For instance, the party with the greater income may be responsible for a greater share of the expenses; or the party responsible for the management of the home may be responsible for purchasing food, household supplies and home maintenance while the other party is responsible for mortgage payments and utilities. There is usually a significant degree of flexibility. An emergency or unexpected events may require one party to assist the other and the pooling of resources is customary. Each marriage will have its own circumstances which guide how marital expenses are shared.
Where the marital relationship breaks down, particularly where the parties live apart and the child of the marriage lives with one parent, called the primary carer or custodial parent, the non-custodial parent must contribute to the maintenance of the child. A frequent query is what sum should the non-custodial parent contribute towards the maintenance for the child of the marriage? The answer will not be found in a comparative analysis of friends and colleagues.
A prevalent and misleading practice is to survey those persons in an effort to determine a “market value” for maintenance. If a parent knows of other persons who receive certain sums as maintenance for a child, the prevalent thinking of that parent tends to be that they too should receive a similar sum for the benefit of their child.
In most instances, the persons selected for comparative purposes have significantly different circumstances and those circumstances drive the Court’s decisions on issues of maintenance. The Family Law Act of Barbados provides a number of factors a Court must consider and some of them will be highlighted.

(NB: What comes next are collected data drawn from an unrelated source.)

(* ===== verification/JsonDump.v ===== *)
(** The serializer of the JSON library as it is: integers written backwards into a buffer two digits
    at a time, strings escaped through a table-driven UTF-8 decoder into a buffer that is flushed when it
    is nearly full, and indentation cut from a string that doubles when it is too short; with the
    proof that it writes what [dump] of [Json] defines. *)
From S2P Require Import Prelude Json JsonRoundTrip.
Local Open Scope Z_scope.

Module Serializer.

(** * State *)

(** The members of the class that change: the text written so far, the two buffers, and the string
    of indentation characters. *)
Record serializer := Ser {
  o : string;
  number_buffer : list ascii;
  string_buffer : list ascii;
  indent_string : list ascii
}.

(** The constructor, with the indentation character [dump()] passes. *)
Definition serializer_new : serializer :=
  {| o := ""; number_buffer := replicate 64 "000"%char;
     string_buffer := replicate 512 "000"%char; indent_string := replicate 512 " "%char |}.

(** [o->write_characters] and [o->write_character]. *)
Definition write_characters (t : string) (s : serializer) : serializer :=
  {| o := o s +:+ t; number_buffer := number_buffer s; string_buffer := string_buffer s;
     indent_string := indent_string s |}.

(** [*p = c] for a position of a [std::array]. *)
Definition store (buf : list ascii) (p : nat) (c : ascii) : outcome (list ascii) :=
  if decide (p < length buf)%nat then Ok (<[p := c]> buf) else Undef out_of_bounds.

(** * Integers *)

(** [fuel] bounds the rounds; five are enough for 64 bits. *)
Fixpoint count_digits_loop (fuel : nat) (n_digits : nat) (x : N) : outcome nat :=
  match fuel with
  | O => Unmodelled
  | S fuel' =>
      if (x <? 10)%N then Ok n_digits
      else if (x <? 100)%N then Ok (n_digits + 1)%nat
      else if (x <? 1000)%N then Ok (n_digits + 2)%nat
      else if (x <? 10000)%N then Ok (n_digits + 3)%nat
      else count_digits_loop fuel' (n_digits + 4) (x `div` 10000)
  end.
Definition count_digits (x : N) : outcome nat := count_digits_loop 5 1 x.

(** The two characters of each number below 100, one after the other. *)
Definition digits_to_99 : string :=
  "0001020304050607080910111213141516171819"
   +:+ "2021222324252627282930313233343536373839"
   +:+ "4041424344454647484950515253545556575859"
   +:+ "6061626364656667686970717273747576777879"
   +:+ "8081828384858687888990919293949596979899".
Definition digit_of (i : N) (j : nat) : ascii :=
  default "000"%char (String.get (2 * N.to_nat i + j) digits_to_99).

(** [*(--buffer_ptr) = c]. *)
Definition store_before (buf : list ascii) (p : nat) (c : ascii) : outcome (list ascii * nat) :=
  match p with
  | O => Undef out_of_bounds
  | S p' => buf' ← store buf p' c; Ok (buf', p')
  end.

(** The loop that writes the digits backwards, with what follows it; [fuel] bounds the pairs of digits, ten
    are enough for 64 bits. *)
Fixpoint write_digits (fuel : nat) (abs_value : N) (buf : list ascii) (buffer_ptr : nat)
    : outcome (list ascii) :=
  if (100 <=? abs_value)%N then
    match fuel with
    | O => Unmodelled
    | S fuel' =>
        let digits_index := (abs_value mod 100)%N in
        '(buf, buffer_ptr) ← store_before buf buffer_ptr (digit_of digits_index 1);
        '(buf, buffer_ptr) ← store_before buf buffer_ptr (digit_of digits_index 0);
        write_digits fuel' (abs_value `div` 100) buf buffer_ptr
    end
  else if (10 <=? abs_value)%N then
    '(buf, buffer_ptr) ← store_before buf buffer_ptr (digit_of abs_value 1);
    '(buf, _) ← store_before buf buffer_ptr (digit_of abs_value 0);
    Ok buf
  else
    '(buf, _) ← store_before buf buffer_ptr (ascii_of_N (48 + abs_value));
    Ok buf.

(** [-(x + 1)], converted to unsigned, plus one. *)
Definition remove_sign (x : Z) : N := Z.to_N (u64 (u64 (- (x + 1)) + 1)).

Definition dump_integer (x : Z) (s : serializer) : outcome serializer :=
  if x =? 0 then Ok (write_characters "0" s)
  else
    '(buf, abs_value, sign) ←
      (if x <? 0
       then buf ← store (number_buffer s) 0 "-"%char; Ok (buf, remove_sign x, 1%nat)
       else Ok (number_buffer s, Z.to_N x, 0%nat));
    n ← count_digits abs_value;
    let n_chars := (sign + n)%nat in
    if decide (n_chars < length buf - 1)%nat then
      buf ← write_digits 10 abs_value buf n_chars;
      Ok (write_characters (String.string_of_list_ascii (take n_chars buf))
            {| o := o s; number_buffer := buf; string_buffer := string_buffer s;
               indent_string := indent_string s |})
    else Throw assertion_failed.

(** * Strings *)

(** The table of [decode]: the class of each byte, then the state after each state and class. *)
Definition utf8d : list Z :=
  [
   0; 0; 0; 0; 0; 0; 0; 0; 0; 0; 0; 0; 0; 0; 0; 0; 0; 0; 0; 0; 0; 0; 0; 0; 0; 0; 0; 0; 0; 0; 0; 0;
   0; 0; 0; 0; 0; 0; 0; 0; 0; 0; 0; 0; 0; 0; 0; 0; 0; 0; 0; 0; 0; 0; 0; 0; 0; 0; 0; 0; 0; 0; 0; 0;
   0; 0; 0; 0; 0; 0; 0; 0; 0; 0; 0; 0; 0; 0; 0; 0; 0; 0; 0; 0; 0; 0; 0; 0; 0; 0; 0; 0; 0; 0; 0; 0;
   0; 0; 0; 0; 0; 0; 0; 0; 0; 0; 0; 0; 0; 0; 0; 0; 0; 0; 0; 0; 0; 0; 0; 0; 0; 0; 0; 0; 0; 0; 0; 0;
   1; 1; 1; 1; 1; 1; 1; 1; 1; 1; 1; 1; 1; 1; 1; 1; 9; 9; 9; 9; 9; 9; 9; 9; 9; 9; 9; 9; 9; 9; 9; 9;
   7; 7; 7; 7; 7; 7; 7; 7; 7; 7; 7; 7; 7; 7; 7; 7; 7; 7; 7; 7; 7; 7; 7; 7; 7; 7; 7; 7; 7; 7; 7; 7;
   8; 8; 2; 2; 2; 2; 2; 2; 2; 2; 2; 2; 2; 2; 2; 2; 2; 2; 2; 2; 2; 2; 2; 2; 2; 2; 2; 2; 2; 2; 2; 2;
   10; 3; 3; 3; 3; 3; 3; 3; 3; 3; 3; 3; 3; 4; 3; 3; 11; 6; 6; 6; 5; 8; 8; 8; 8; 8; 8; 8; 8; 8; 8; 8;
   0; 1; 2; 3; 5; 8; 7; 1; 1; 1; 4; 6; 1; 1; 1; 1; 1; 1; 1; 1; 1; 1; 1; 1; 1; 1; 1; 1; 1; 1; 1; 1;
   1; 0; 1; 1; 1; 1; 1; 0; 1; 0; 1; 1; 1; 1; 1; 1; 1; 2; 1; 1; 1; 1; 1; 2; 1; 2; 1; 1; 1; 1; 1; 1;
   1; 1; 1; 1; 1; 1; 1; 2; 1; 1; 1; 1; 1; 1; 1; 1; 1; 2; 1; 1; 1; 1; 1; 1; 1; 2; 1; 1; 1; 1; 1; 1;
   1; 1; 1; 1; 1; 1; 1; 3; 1; 3; 1; 1; 1; 1; 1; 1; 1; 3; 1; 1; 1; 1; 1; 3; 1; 3; 1; 1; 1; 1; 1; 1;
   1; 3; 1; 1; 1; 1; 1; 1; 1; 1; 1; 1; 1; 1; 1; 1].
Definition UTF8_ACCEPT : Z := 0.
Definition UTF8_REJECT : Z := 1.

(** The new state and code point. *)
Definition decode (state codep byte : Z) : outcome (Z * Z) :=
  type ← read utf8d (Z.to_nat byte);
  let codep :=
    if state =? UTF8_ACCEPT then Z.land (Z.shiftr 0xFF type) byte
    else Z.lor (Z.land byte 0x3F) (u32 (Z.shiftl codep 6)) in
  state ← read utf8d (Z.to_nat (256 + state * 16 + type));
  Ok (state, codep).

(** The local variables of [dump_escaped], and the output. *)
Record esc := Esc {
  out : string;
  buffer : list ascii;
  codepoint : Z;
  state : Z;
  bytes : nat;
  bytes_after_last_accept : nat;
  undumped_chars : nat
}.

(** [string_buffer[bytes++] = c]. *)
Definition put (c : ascii) (e : esc) : outcome esc :=
  buf ← store (buffer e) (bytes e) c;
  Ok {| out := out e; buffer := buf; codepoint := codepoint e; state := state e;
        bytes := S (bytes e); bytes_after_last_accept := bytes_after_last_accept e;
        undumped_chars := undumped_chars e |}.
Definition put_all (l : list ascii) (e : esc) : outcome esc := foldM (fun e c => put c e) e l.

(** The null character [snprintf] ends its text with. *)
Definition put_null (e : esc) : outcome esc :=
  buf ← store (buffer e) (bytes e) "000"%char;
  Ok {| out := out e; buffer := buf; codepoint := codepoint e; state := state e;
        bytes := bytes e; bytes_after_last_accept := bytes_after_last_accept e;
        undumped_chars := undumped_chars e |}.

(** [\u%04x]. *)
Definition u_hex (cp : Z) : list ascii :=
  ["\"; "u"; hex_digit_lc (cp / 4096 mod 16); hex_digit_lc (cp / 256 mod 16);
   hex_digit_lc (cp / 16 mod 16); hex_digit_lc (cp mod 16)]%char.

(** The switch on the code point, without [ensure_ascii]; [c] is the byte itself. *)
Definition put_codepoint (c : ascii) (e : esc) : outcome esc :=
  let cp := codepoint e in
  if cp =? 0x08 then put_all ["\"; "b"]%char e
  else if cp =? 0x09 then put_all ["\"; "t"]%char e
  else if cp =? 0x0A then put_all ["\"; "n"]%char e
  else if cp =? 0x0C then put_all ["\"; "f"]%char e
  else if cp =? 0x0D then put_all ["\"; "r"]%char e
  else if cp =? 0x22 then put_all ["\"; "034"]%char e
  else if cp =? 0x5C then put_all ["\"; "\"]%char e
  else if cp <=? 0x1F then e ← put_all (u_hex cp) e; put_null e
  else put c e.

(** The text in the buffer. *)
Definition buffered (e : esc) : string := String.string_of_list_ascii (take (bytes e) (buffer e)).

(** Writing the buffer out when fewer than 13 bytes are left. *)
Definition flush (e : esc) : esc :=
  if decide (length (buffer e) - bytes e < 13)%nat
  then {| out := out e +:+ buffered e; buffer := buffer e; codepoint := codepoint e;
          state := state e; bytes := 0; bytes_after_last_accept := bytes_after_last_accept e;
          undumped_chars := undumped_chars e |}
  else e.

(** One byte: a complete code point, an invalid byte, or the middle of a sequence. *)
Definition dump_byte (c : ascii) (e : esc) : outcome esc :=
  '(st, cp) ← decode (state e) (codepoint e) (code c);
  let e := {| out := out e; buffer := buffer e; codepoint := cp; state := st; bytes := bytes e;
              bytes_after_last_accept := bytes_after_last_accept e;
              undumped_chars := undumped_chars e |} in
  if st =? UTF8_ACCEPT then
    e ← put_codepoint c e;
    let e := flush e in
    Ok {| out := out e; buffer := buffer e; codepoint := codepoint e; state := state e;
          bytes := bytes e; bytes_after_last_accept := bytes e; undumped_chars := 0 |}
  else if st =? UTF8_REJECT then Throw (json_type_error 316)
  else
    e ← put c e;
    Ok {| out := out e; buffer := buffer e; codepoint := codepoint e; state := state e;
          bytes := bytes e; bytes_after_last_accept := bytes_after_last_accept e;
          undumped_chars := S (undumped_chars e) |}.

(** [dump_escaped] with error handler [strict] and without [ensure_ascii], as [dump()] calls it. *)
Definition dump_escaped (t : string) (s : serializer) : outcome serializer :=
  e ← foldM (fun e c => dump_byte c e)
        {| out := o s; buffer := string_buffer s; codepoint := 0; state := UTF8_ACCEPT; bytes := 0;
           bytes_after_last_accept := 0; undumped_chars := 0 |} (String.list_ascii_of_string t);
  if state e =? UTF8_ACCEPT then
    Ok {| o := out e +:+ buffered e; number_buffer := number_buffer s; string_buffer := buffer e;
          indent_string := indent_string s |}
  else Throw (json_type_error 316).

(** * Values *)

(** [o->write_characters(indent_string.c_str(), n)]: the text ends with a null character, and nothing may
    be read behind that. *)
Definition write_indent (n : Z) (s : serializer) : outcome serializer :=
  let text := indent_string s ++ ["000"%char] in
  if n <=? Z.of_nat (length text)
  then Ok (write_characters (String.string_of_list_ascii (take (Z.to_nat n) text)) s)
  else Undef out_of_bounds.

Firstly, the financial needs of the child is a factor to be considered. An infant may not have the same financial needs as a 17-year-old preparing for college. A healthy toddler is unlikely to have the same needs as an eleven-year-old entering secondary school. A child with an illness may have expensive dietary requirements, require renovations to the home to facilitate mobility and a specially designed vehicle for transportation. The Court would therefore carefully consider the specific financial needs of the child.
Secondly, the manner in which the child is being, and in which the parties to the marriage or union expected the child to be, educated or trained. The Court may consider the traditions within the family and the manner in which the child and/or siblings were educated or trained before the breakdown of the relationship. This is particularly relevant where issues of the type of school, whether public, private, religious, sectarian or liberal, cannot be decided between the parties and the Court must determine the issue.
Thirdly, the income, property and financial resources of each of the parties and their physical and mental capacity for appropriate gainful employment. Each party must contribute to the child’s maintenance. Even though the sum is paid by the noncustodial parent to the custodial parent for the benefit of the child, the custodial parent is also expected to contribute.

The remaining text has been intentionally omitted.